7 patch commits total View all on NVD

Frequently asked questions

What is CVE-2025-71064?

CVE-2025-71064 is a unscored severity Linux kernel vulnerability . It affects Linux kernel versions from 4.16 onward and has been patched in 5.10.248, 5.15.198, 6.1.160 and others. CVE-2025-71064 has not been confirmed as actively exploited and is not listed in the CISA KEV catalog.
Is there a patch available for CVE-2025-71064?

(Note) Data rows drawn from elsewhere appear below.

(* ===== verification/R4AbiReports.v ===== *)
(** * The structures the kernel reports with

    The other structures of abi_generated.h: what the inventories, the
    performance counters, the memory probes, the network, display, boot and
    hardware calls fill in for an application, and the resources of the
    graphical frames, each with the header's static assertions about it. With
    [R4Abi] they are all the structures of that header. *)

From S2P Require Import Prelude R4Abi.

Module R4AbiReports.
Import R4Abi.

(** ** The structures *)

Definition R4BootInfoSummary : ctype := Struct [
  ("flags", U32); ("memory_map_count", U32); ("max_memory_map_entries", U32); ("hhdm_offset", U64);
  ("framebuffer_address", U64); ("framebuffer_width", U64); ("framebuffer_height", U64);
  ("framebuffer_pitch", U64); ("framebuffer_bpp", U16); ("framebuffer_memory_model", U8);
  ("framebuffer_red_mask_size", U8); ("framebuffer_red_mask_shift", U8); ("framebuffer_green_mask_size", U8);
  ("framebuffer_green_mask_shift", U8); ("framebuffer_blue_mask_size", U8);
  ("framebuffer_blue_mask_shift", U8); ("edid_size", U64); ("edid_address", U64); ("rsdp_address", U64);
  ("bootloader_name", Array U8 32)].

Definition R4BootInfoMemoryEntry : ctype := Struct [
  ("base", U64); ("length", U64); ("kind", U8); ("reserved", Array U8 7)].

Definition R4Mouse : ctype := Struct [
  ("x", U32); ("y", U32); ("dx", U32); ("dy", U32); ("wheel", U32); ("buttons", U8); ("present", U8);
  ("reserved", U16); ("packets", U64)].

Definition R4ProgramStatus : ctype := Struct [
  ("foreground_running", U8); ("shell_running", U8); ("display_used", U8); ("instance_count", U8);
  ("last_exit_code", U32)].

Definition R4ProgramInstanceInfo : ctype := Struct [
  ("id", U32); ("task_id", U32); ("role", U8); ("app_class", U8); ("state", U8); ("flags", U8);
  ("exit_code", U32); ("window_id", U32); ("memory_profile", U8); ("reserved0", Array U8 3);
  ("memory_reserved_limit", U64); ("memory_committed_limit", U64); ("memory_resident_limit", U64);
  ("memory_reserved_bytes", U64); ("memory_committed_bytes", U64); ("memory_resident_bytes", U64);
  ("memory_peak_resident_bytes", U64); ("stack_reserved_bytes", U64); ("stack_committed_bytes", U64);
  ("memory_tag", Array U8 16)].

Definition R4ProgramThreadInfo : ctype := Struct [
  ("version", U32); ("size", U32); ("thread_id", U32); ("instance_id", U32); ("task_id", U32); ("state", U32);
  ("flags", U32); ("exit_code", U32); ("stack_base", U64); ("stack_reserved_bytes", U64);
  ("stack_committed_bytes", U64); ("stack_guard_base", U64); ("created_tick", U64); ("finished_tick", U64);
  ("join_count", U32); ("reserved0", U32)].

Definition R4ProgramMemorySummary : ctype := Struct [
  ("total_slots_used", U64); ("active_blocks", U64); ("released_blocks", U64); ("error_blocks", U64);
  ("physical_bytes", U64); ("virtual_bytes", U64); ("reserved_bytes", U64); ("committed_bytes", U64);
  ("free_physical_bytes", U64); ("largest_free_phys_base", U64); ("largest_free_phys_len", U64);
  ("largest_free_virtual_base", U64); ("largest_free_virtual_len", U64); ("app_system_reserve_frames", U64);
  ("app_available_frames", U64); ("by_kind", Array U64 14); ("by_owner", Array U64 8);
  ("by_status", Array U64 7); ("overflow", U32); ("reserved0", U32)].

Definition R4ProgramMemoryPressureSnapshot : ctype := Struct [
  ("version", U32); ("size", U32); ("flags", U32); ("pressure_level", U32); ("oom_policy_flags", U32);
  ("reserved0", U32); ("total_physical_bytes", U64); ("free_physical_bytes", U64);
  ("used_physical_bytes", U64); ("largest_free_physical_bytes", U64); ("app_system_reserve_bytes", U64);
  ("app_available_bytes", U64); ("virtual_reserved_bytes", U64); ("virtual_committed_bytes", U64);
  ("virtual_resident_bytes", U64); ("largest_free_virtual_bytes", U64); ("committed_nonresident_bytes", U64);
  ("commit_budget_bytes", U64); ("commit_headroom_bytes", U64); ("reclaimable_bytes", U64);
  ("dirty_bytes", U64); ("non_reclaimable_bytes", U64); ("fault_count", U64); ("failed_faults", U64);
  ("reserved1", Array U64 4)].

Definition R4ProgramMemoryReclaimProbe : ctype := Struct [
  ("version", U32); ("size", U32); ("reason", U32); ("requested_frames", U32); ("returned_frames", U32);
  ("reserved0", U32); ("returned_bytes", U64); ("dirty_drains", U64); ("failed_drains", U64);
  ("before_free_frames", U64); ("after_free_frames", U64); ("elapsed_ticks", U64); ("total_attempts", U64);
  ("total_successes", U64); ("total_failures", U64); ("fs_returned_frames", U32); ("vm_returned_frames", U32);
  ("vm_page_outs_lo", U32); ("vm_failures_lo", U32); ("fs_returned_bytes", U64); ("vm_returned_bytes", U64);
  ("vm_page_outs", U64); ("vm_failures", U64); ("reserved1", Array U64 4)].

Definition R4ProgramMemoryBackingStoreProbe : ctype := Struct [
  ("version", U32); ("size", U32); ("status", U32); ("flags", U32); ("blockers", U32); ("pager_enabled", U32);
  ("anonymous_paging_enabled", U32); ("cluster_bytes", U32); ("requested_bytes", U64);
  ("available_bytes", U64); ("file_size", U64); ("first_cluster", U32); ("reserved0", U32);
  ("total_probes", U64); ("total_ready", U64); ("total_failures", U64); ("reserved1", Array U64 4)].

Definition R4ProgramMemoryBackingStoreSlotProbe : ctype := Struct [
  ("version", U32); ("size", U32); ("status", U32); ("operation", U32); ("flags", U32); ("blockers", U32);
  ("slot_bytes", U32); ("max_ranges", U32); ("pager_enabled", U32); ("eviction_enabled", U32);
  ("page_in_enabled", U32); ("page_out_enabled", U32); ("reservation_id", U32); ("owner_kind", U32);
  ("owner_id", U32); ("region_id", U32); ("range_count", U32); ("reserved0", U32); ("capacity_slots", U64);
  ("requested_slots", U64); ("reserved_slots", U64); ("free_slots", U64); ("valid_slots", U64);
  ("dirty_slots", U64); ("error_slots", U64); ("first_slot", U64); ("slot_count", U64); ("generation", U64);
  ("total_probes", U64); ("total_reserves", U64); ("total_releases", U64); ("total_error_marks", U64);
  ("total_recoveries", U64); ("total_failures", U64); ("lifecycle_cleanup_count", U64);
  ("lifecycle_released_ranges", U64); ("lifecycle_released_slots", U64); ("reserved1", Array U64 1)].

Definition R4ProgramMemoryPagerGateProbe : ctype := Struct [
  ("version", U32); ("size", U32); ("status", U32); ("flags", U32); ("blockers", U32); ("region_id", U32);
  ("owner_id", U32); ("slot_bytes", U32); ("requested_bytes", U64); ("committed_bytes", U64);
  ("resident_bytes", U64); ("nonresident_bytes", U64); ("requested_slots", U64); ("prepared_slots", U64);
  ("capacity_slots", U64); ("free_before_slots", U64); ("free_after_slots", U64);
  ("reserved_before_slots", U64); ("reserved_after_slots", U64); ("slot_reservation_id", U32);
  ("rollback_completed", U32); ("commit_gate_enabled", U32); ("fault_gate_enabled", U32);
  ("pager_enabled", U32); ("eviction_enabled", U32); ("page_in_enabled", U32); ("page_out_enabled", U32);
  ("reserved0", Array U32 2); ("slot_generation", U64); ("fault_count", U64); ("failed_faults", U64);
  ("total_probes", U64); ("total_ready", U64); ("total_rollbacks", U64); ("total_failures", U64);
  ("reserved1", Array U64 4)].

Yes — CVE-2025-71064 has been patched. Fixed versions include 5.10.248, 5.15.198, 6.1.160 and others. If you are running Linux kernel 4.16 or later up to the fix versions, apply the relevant patch for your kernel branch.
Is CVE-2025-71064 actively exploited?

No — CVE-2025-71064 has not been confirmed as actively exploited. It is not listed in the CISA Known Exploited Vulnerabilities (KEV) catalog.